-- GIVEN INFORMATION follows --
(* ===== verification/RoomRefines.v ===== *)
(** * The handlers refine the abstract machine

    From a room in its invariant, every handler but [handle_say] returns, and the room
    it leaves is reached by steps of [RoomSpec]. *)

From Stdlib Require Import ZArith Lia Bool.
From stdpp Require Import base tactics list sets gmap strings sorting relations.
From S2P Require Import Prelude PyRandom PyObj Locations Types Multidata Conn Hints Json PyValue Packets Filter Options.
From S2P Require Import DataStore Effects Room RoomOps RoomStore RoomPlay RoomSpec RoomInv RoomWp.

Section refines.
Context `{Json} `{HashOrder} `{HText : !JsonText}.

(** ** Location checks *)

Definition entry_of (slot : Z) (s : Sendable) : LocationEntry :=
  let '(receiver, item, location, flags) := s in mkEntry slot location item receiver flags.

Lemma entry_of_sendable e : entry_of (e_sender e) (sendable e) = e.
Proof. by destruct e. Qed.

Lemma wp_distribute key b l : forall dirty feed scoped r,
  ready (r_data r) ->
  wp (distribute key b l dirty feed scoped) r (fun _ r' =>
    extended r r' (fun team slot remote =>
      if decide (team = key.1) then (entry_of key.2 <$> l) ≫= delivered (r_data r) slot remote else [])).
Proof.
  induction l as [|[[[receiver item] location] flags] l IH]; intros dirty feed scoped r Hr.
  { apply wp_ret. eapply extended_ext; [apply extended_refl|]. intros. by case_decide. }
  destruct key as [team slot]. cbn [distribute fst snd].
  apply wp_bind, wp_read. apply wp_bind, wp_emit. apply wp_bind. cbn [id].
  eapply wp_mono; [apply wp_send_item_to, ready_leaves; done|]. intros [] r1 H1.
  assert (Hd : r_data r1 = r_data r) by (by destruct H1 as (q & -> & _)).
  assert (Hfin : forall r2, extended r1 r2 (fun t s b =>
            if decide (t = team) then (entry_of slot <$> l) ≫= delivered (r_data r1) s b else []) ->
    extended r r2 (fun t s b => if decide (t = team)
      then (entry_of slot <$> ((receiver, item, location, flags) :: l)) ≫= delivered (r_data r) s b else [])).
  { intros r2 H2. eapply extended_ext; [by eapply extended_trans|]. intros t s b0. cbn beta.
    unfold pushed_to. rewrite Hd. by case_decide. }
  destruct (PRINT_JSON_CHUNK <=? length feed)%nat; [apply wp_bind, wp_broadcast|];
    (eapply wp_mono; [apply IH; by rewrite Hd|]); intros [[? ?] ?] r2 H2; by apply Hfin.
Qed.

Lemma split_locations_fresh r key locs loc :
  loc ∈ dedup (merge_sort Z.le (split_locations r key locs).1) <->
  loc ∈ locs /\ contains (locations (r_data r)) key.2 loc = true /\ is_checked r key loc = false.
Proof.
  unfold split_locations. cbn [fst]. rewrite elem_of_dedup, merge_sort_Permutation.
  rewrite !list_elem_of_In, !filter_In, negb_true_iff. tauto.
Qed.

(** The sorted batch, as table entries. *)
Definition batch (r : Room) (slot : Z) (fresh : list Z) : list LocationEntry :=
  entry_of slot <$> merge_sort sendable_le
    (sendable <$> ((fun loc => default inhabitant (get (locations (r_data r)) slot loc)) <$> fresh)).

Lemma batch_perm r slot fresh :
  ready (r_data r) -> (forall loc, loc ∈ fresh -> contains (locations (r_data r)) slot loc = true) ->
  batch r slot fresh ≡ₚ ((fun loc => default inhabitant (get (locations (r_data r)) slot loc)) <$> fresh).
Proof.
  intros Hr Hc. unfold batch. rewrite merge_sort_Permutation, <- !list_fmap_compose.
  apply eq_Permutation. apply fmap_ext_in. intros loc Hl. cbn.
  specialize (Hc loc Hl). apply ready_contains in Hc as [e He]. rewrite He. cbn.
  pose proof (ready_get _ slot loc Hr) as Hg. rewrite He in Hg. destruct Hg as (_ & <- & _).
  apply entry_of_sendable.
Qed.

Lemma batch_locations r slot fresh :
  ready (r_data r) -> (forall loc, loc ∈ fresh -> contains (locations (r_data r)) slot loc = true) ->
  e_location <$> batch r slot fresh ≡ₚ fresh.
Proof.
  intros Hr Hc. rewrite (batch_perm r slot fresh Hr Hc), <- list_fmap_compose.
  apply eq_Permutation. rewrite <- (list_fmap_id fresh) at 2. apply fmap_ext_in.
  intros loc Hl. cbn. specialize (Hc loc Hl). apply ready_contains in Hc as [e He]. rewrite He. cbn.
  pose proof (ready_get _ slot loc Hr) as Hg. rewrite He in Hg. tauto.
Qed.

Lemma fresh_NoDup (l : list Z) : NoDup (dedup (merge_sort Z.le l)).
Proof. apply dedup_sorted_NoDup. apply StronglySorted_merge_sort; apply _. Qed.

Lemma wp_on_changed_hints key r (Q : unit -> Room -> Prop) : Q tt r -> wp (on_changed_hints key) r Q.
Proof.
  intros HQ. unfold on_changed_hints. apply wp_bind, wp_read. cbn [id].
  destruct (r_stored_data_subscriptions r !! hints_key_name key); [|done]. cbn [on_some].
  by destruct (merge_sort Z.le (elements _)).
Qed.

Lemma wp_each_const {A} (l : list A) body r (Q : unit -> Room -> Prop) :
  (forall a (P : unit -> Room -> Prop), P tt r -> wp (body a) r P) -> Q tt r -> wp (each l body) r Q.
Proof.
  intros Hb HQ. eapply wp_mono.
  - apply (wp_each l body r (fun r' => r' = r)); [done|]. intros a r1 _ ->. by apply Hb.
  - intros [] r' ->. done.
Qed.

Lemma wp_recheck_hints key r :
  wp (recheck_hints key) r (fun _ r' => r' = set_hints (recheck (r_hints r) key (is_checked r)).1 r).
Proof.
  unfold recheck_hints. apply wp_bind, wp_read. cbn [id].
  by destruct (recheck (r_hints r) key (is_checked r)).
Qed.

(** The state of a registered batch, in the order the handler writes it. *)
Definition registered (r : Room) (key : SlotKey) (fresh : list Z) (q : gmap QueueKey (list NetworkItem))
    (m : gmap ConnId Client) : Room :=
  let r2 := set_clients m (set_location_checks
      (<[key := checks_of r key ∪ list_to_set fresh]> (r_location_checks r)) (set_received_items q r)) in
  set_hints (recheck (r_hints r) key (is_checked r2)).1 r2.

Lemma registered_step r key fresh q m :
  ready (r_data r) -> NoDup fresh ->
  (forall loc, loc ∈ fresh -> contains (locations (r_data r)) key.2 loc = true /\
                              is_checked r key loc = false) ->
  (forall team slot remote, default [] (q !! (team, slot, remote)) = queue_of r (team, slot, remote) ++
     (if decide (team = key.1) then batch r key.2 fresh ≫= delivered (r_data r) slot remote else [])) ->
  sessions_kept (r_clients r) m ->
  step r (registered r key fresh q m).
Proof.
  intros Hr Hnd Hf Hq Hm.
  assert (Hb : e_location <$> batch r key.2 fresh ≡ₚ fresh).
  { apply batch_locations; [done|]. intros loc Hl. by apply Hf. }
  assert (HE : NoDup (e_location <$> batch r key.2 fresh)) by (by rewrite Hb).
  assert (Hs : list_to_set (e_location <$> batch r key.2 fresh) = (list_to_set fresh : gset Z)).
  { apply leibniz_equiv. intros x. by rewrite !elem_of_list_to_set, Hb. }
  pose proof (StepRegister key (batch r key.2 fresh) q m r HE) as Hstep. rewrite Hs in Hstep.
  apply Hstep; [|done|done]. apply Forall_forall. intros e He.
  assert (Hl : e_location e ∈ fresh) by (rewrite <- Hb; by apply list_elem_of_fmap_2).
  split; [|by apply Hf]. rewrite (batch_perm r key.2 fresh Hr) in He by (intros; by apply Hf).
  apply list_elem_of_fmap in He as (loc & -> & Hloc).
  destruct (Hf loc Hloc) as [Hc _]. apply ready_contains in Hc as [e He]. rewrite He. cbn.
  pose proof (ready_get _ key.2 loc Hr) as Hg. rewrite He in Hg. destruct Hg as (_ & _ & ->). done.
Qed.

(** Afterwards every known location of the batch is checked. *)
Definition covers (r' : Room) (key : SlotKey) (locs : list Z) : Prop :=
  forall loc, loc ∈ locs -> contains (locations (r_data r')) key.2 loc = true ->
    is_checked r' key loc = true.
-- GIVEN INFORMATION concluded --
Leave out every line before the one containing "forall loc, loc ∈ locs"; set down that line and all remaining lines of the material exactly.

  forall loc, loc ∈ locs -> contains (locations (r_data r')) key.2 loc = true ->
    is_checked r' key loc = true.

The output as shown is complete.